(Recorded data)
:::
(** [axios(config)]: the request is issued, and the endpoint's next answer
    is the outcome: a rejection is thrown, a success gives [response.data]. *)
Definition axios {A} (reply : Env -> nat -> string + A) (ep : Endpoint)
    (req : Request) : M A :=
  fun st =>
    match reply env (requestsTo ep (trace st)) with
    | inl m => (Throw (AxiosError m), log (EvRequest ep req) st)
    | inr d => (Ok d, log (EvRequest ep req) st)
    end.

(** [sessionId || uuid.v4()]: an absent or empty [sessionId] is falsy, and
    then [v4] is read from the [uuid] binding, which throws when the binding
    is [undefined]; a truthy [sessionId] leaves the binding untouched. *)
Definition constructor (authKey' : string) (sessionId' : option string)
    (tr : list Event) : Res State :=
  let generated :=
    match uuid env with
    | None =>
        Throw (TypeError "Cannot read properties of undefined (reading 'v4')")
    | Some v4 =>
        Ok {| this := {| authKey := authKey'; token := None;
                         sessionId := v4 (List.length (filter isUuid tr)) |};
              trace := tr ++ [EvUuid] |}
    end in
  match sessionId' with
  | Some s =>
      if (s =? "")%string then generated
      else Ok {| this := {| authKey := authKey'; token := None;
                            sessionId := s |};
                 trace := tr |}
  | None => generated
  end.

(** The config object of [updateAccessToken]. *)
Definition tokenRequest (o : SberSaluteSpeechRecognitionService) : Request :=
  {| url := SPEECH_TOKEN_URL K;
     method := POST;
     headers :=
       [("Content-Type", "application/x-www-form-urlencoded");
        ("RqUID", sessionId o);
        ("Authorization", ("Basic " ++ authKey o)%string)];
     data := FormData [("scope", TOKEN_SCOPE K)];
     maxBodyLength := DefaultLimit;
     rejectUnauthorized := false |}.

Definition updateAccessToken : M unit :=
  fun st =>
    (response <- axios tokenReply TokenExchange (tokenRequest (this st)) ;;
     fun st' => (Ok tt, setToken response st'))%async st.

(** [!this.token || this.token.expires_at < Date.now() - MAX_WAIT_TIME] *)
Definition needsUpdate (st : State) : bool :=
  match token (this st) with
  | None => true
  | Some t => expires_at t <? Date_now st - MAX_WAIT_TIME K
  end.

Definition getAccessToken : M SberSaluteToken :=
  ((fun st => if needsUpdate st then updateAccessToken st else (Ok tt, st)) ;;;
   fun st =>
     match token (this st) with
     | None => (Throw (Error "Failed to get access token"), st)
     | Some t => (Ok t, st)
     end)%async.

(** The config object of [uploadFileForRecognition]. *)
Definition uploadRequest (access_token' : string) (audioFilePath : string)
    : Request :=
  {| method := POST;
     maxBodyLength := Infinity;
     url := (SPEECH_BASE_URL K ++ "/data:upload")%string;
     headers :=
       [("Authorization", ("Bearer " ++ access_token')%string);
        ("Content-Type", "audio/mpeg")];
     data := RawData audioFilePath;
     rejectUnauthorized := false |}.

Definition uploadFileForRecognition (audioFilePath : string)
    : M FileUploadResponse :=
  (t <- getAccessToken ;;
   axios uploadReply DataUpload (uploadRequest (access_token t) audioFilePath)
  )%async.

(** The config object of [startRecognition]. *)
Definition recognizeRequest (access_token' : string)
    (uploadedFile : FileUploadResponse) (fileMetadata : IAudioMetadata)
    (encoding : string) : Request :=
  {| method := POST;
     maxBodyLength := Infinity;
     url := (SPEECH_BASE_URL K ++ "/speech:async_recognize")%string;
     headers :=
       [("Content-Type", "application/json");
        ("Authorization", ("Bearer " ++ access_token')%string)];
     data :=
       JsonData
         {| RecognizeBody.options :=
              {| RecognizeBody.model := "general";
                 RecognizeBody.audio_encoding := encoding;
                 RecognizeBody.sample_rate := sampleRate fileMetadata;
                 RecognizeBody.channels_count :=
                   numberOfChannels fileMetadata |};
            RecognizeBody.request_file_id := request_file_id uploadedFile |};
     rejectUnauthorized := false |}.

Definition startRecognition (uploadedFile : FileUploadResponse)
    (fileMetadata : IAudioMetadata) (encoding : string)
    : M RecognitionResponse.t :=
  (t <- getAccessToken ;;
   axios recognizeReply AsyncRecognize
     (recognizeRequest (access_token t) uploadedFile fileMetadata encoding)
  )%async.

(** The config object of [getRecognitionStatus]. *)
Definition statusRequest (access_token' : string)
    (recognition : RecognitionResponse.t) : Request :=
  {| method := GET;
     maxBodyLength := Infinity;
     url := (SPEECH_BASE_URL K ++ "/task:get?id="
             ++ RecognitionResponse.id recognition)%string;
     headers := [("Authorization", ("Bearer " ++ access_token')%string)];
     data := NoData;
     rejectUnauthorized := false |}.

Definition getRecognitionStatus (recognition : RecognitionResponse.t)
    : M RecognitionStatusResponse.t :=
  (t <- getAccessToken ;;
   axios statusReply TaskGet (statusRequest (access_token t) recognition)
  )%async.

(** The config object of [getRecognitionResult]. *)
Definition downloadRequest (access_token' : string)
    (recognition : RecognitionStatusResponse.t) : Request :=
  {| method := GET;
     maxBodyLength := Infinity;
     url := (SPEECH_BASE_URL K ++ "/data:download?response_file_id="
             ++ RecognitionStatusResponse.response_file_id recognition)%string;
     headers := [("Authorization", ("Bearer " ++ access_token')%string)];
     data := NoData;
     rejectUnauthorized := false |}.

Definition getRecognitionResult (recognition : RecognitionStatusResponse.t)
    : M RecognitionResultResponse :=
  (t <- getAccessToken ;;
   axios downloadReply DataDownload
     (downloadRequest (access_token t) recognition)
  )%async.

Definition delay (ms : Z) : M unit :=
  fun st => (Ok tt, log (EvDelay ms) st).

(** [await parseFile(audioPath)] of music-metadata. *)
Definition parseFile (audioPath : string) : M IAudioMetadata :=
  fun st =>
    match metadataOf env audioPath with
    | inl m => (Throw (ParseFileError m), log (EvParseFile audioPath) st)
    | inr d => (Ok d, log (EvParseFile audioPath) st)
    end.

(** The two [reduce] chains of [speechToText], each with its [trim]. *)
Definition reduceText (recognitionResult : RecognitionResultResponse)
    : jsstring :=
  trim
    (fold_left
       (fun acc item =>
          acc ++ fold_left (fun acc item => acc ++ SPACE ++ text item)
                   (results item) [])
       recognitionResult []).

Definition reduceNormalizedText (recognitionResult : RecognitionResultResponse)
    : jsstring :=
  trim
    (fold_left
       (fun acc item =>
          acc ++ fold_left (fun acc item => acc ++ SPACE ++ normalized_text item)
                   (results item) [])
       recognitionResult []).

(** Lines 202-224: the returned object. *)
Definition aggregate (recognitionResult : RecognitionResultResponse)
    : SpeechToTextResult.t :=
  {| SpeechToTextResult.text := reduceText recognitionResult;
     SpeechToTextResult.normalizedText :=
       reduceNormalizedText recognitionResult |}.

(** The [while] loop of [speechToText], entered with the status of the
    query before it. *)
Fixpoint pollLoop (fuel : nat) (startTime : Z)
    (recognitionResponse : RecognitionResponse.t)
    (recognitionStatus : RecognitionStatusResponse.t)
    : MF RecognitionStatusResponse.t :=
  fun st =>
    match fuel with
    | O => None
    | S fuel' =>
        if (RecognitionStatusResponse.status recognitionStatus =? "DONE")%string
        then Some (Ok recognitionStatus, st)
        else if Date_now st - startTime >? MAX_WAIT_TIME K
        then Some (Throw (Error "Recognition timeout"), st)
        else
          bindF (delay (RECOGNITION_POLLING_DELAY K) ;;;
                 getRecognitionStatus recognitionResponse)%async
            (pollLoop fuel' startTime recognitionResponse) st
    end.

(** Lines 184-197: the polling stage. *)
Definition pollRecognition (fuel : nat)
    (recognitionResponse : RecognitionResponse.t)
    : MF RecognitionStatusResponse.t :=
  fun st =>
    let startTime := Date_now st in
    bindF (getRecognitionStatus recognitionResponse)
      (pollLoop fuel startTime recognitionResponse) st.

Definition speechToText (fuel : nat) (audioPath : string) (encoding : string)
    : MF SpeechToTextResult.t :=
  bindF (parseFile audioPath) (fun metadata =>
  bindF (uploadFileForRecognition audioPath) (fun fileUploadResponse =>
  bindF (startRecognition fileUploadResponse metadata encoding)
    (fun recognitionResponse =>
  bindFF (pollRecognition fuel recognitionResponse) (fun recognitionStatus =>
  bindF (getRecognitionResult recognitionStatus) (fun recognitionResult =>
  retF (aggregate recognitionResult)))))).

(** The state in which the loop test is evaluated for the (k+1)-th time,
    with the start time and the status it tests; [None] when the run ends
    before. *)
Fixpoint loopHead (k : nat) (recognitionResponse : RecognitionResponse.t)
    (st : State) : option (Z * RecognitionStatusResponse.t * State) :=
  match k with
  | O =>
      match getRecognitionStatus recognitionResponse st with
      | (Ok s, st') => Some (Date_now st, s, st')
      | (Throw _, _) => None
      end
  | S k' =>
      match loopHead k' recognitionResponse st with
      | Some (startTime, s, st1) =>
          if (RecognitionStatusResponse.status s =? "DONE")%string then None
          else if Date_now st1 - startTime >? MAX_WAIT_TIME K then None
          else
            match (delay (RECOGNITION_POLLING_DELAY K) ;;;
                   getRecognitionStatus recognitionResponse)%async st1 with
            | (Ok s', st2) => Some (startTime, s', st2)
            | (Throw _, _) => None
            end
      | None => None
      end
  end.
:::
What is expected: A complete answer reproduces every line of the records in which the word "getRecognitionStatus" occurs.

Answer for the task:
(** The config object of [getRecognitionStatus]. *)
Definition getRecognitionStatus (recognition : RecognitionResponse.t)
                 getRecognitionStatus recognitionResponse)%async
    bindF (getRecognitionStatus recognitionResponse)
      match getRecognitionStatus recognitionResponse st with
                   getRecognitionStatus recognitionResponse)%async st1 with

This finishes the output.